┌──
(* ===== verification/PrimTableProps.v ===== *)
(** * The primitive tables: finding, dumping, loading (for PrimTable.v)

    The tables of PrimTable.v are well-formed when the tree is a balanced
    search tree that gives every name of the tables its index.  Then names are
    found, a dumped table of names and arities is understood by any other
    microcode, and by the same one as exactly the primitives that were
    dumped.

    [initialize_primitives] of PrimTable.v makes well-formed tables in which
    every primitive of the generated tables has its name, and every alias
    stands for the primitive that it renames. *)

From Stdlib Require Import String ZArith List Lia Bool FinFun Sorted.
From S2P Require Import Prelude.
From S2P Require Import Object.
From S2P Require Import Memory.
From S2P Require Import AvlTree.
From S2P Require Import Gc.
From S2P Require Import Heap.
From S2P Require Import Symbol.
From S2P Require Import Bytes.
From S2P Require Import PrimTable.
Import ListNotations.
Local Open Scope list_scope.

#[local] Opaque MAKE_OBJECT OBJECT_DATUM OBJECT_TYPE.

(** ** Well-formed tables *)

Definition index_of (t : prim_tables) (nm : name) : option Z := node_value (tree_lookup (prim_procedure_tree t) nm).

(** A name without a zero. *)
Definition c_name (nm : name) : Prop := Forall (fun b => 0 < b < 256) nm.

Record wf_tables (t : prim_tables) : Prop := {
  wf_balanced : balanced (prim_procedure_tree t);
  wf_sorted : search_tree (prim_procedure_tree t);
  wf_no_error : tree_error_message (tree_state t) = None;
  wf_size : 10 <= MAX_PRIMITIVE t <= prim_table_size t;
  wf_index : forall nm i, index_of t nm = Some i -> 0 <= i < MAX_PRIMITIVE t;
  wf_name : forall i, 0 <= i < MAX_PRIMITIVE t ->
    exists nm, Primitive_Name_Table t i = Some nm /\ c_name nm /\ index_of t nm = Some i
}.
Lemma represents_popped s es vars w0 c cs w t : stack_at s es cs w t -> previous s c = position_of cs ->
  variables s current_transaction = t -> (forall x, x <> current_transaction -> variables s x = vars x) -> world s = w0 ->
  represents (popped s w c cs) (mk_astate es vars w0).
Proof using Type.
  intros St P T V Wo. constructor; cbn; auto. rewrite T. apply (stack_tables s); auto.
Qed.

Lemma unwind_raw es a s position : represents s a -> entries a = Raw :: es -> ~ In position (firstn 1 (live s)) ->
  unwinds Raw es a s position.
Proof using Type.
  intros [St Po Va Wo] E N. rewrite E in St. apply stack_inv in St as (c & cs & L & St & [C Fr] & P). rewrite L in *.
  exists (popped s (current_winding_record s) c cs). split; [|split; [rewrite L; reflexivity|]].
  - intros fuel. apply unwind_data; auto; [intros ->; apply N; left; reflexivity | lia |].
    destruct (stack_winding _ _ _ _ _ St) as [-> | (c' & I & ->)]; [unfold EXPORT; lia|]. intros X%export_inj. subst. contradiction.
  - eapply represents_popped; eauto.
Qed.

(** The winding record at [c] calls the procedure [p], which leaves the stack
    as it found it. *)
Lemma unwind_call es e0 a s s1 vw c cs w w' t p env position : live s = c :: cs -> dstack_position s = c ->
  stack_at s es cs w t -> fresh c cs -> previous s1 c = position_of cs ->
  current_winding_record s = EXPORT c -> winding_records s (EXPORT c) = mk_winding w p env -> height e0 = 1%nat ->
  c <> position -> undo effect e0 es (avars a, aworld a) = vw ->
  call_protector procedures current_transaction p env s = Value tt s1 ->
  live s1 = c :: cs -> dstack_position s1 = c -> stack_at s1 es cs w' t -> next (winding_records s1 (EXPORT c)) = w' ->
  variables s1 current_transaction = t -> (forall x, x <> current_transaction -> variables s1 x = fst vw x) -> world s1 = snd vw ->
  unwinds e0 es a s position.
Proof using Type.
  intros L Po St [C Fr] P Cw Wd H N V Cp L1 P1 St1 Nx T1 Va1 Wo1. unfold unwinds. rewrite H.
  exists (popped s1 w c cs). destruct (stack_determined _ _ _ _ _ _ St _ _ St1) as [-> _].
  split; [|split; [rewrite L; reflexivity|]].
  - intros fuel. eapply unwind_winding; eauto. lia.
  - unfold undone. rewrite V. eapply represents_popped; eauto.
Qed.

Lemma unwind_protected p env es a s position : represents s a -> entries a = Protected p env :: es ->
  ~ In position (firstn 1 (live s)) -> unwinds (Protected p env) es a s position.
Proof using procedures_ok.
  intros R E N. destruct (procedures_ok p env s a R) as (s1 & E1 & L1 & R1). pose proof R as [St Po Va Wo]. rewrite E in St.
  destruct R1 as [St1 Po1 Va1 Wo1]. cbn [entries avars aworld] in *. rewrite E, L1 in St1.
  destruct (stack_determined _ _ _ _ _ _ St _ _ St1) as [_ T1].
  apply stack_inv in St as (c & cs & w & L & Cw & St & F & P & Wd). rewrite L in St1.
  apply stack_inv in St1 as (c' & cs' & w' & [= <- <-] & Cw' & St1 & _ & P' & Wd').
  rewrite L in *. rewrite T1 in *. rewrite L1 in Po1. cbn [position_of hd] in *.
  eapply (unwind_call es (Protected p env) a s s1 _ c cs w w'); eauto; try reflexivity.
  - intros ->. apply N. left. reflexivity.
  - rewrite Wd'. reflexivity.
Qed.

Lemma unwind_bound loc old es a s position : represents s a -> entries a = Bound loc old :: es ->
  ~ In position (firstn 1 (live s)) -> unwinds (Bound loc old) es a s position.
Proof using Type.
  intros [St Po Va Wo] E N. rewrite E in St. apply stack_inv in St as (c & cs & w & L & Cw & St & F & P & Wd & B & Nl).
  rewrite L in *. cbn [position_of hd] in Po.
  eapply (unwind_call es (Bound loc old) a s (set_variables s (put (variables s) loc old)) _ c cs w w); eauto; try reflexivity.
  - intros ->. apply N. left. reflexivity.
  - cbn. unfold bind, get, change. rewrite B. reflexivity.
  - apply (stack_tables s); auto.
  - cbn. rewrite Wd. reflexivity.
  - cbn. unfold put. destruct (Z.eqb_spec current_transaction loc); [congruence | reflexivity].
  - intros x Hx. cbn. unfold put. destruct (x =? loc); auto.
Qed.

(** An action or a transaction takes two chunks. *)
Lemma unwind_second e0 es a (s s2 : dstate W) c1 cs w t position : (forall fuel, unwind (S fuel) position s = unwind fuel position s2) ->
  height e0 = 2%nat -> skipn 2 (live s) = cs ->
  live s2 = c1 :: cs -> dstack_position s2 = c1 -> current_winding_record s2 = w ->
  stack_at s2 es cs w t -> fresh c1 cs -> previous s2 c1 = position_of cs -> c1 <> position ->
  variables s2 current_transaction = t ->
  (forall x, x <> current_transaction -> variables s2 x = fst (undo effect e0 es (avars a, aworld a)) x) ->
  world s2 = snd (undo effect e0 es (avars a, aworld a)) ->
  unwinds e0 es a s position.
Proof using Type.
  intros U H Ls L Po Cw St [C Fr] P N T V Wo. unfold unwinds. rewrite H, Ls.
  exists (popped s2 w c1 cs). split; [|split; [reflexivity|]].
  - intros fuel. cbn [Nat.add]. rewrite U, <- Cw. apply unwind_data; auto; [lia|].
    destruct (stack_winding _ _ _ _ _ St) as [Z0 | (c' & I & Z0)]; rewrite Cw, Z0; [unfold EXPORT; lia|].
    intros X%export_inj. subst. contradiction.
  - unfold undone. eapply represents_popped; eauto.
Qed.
└──
Which lines of the material contain "variables"? List them.

## Solution below
  variables s current_transaction = t -> (forall x, x <> current_transaction -> variables s x = vars x) -> world s = w0 ->
  variables s1 current_transaction = t -> (forall x, x <> current_transaction -> variables s1 x = fst vw x) -> world s1 = snd vw ->
  eapply (unwind_call es (Bound loc old) a s (set_variables s (put (variables s) loc old)) _ c cs w w); eauto; try reflexivity.
  variables s2 current_transaction = t ->
  (forall x, x <> current_transaction -> variables s2 x = fst (undo effect e0 es (avars a, aworld a)) x) ->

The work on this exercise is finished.